• [Exercise prompt]
Of the material below, only the lines from the line containing "interleaved, in an" down to the line containing "Local Open Scope nat_scope." belong in the answer, written out exactly.

==========

(** * braindumpsync: the extraction-dedup-sync pipeline

    A shallow embedding of [src/ingest.ts], [src/state.ts], [src/notion.ts],
    [src/runner-hourly.ts] and of the two classes of [src/log.ts] (the logger
    and, after it, the task extractor), and the properties of the chunker,
    the state store, the Notion client, the hourly runner, the redaction of
    logged data and the extractor.

    Conventions.  JavaScript strings are modelled as [string]; a character is
    one code unit in the range U+0000..U+00FF.  JavaScript numbers that the
    code only uses as integers (counters, millisecond time stamps, HTTP
    status codes) are [nat] or [Z].  Writing the log is not modelled: it
    does not influence any value computed here, except where evaluating the
    arguments of a logging call can throw (in [extractTasks]).  The calls
    that [batch.map] starts together and [Promise.all] waits for are
    interleaved, in an order that the environment gives. *)

From Stdlib Require Import ZArith Ascii Lia Bool DecimalString.
From stdpp Require Import base list strings gmap.
From Equations Require Import Equations.

Set Warnings "-abstract-large-number,-register-all".

Local Open Scope Z_scope.
Local Open Scope nat_scope.

(** ** JavaScript string primitives *)

Module JsString.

==========

• [Exercise result]
    interleaved, in an order that the environment gives. *)

From Stdlib Require Import ZArith Ascii Lia Bool DecimalString.
From stdpp Require Import base list strings gmap.
From Equations Require Import Equations.

Set Warnings "-abstract-large-number,-register-all".

Local Open Scope Z_scope.
Local Open Scope nat_scope.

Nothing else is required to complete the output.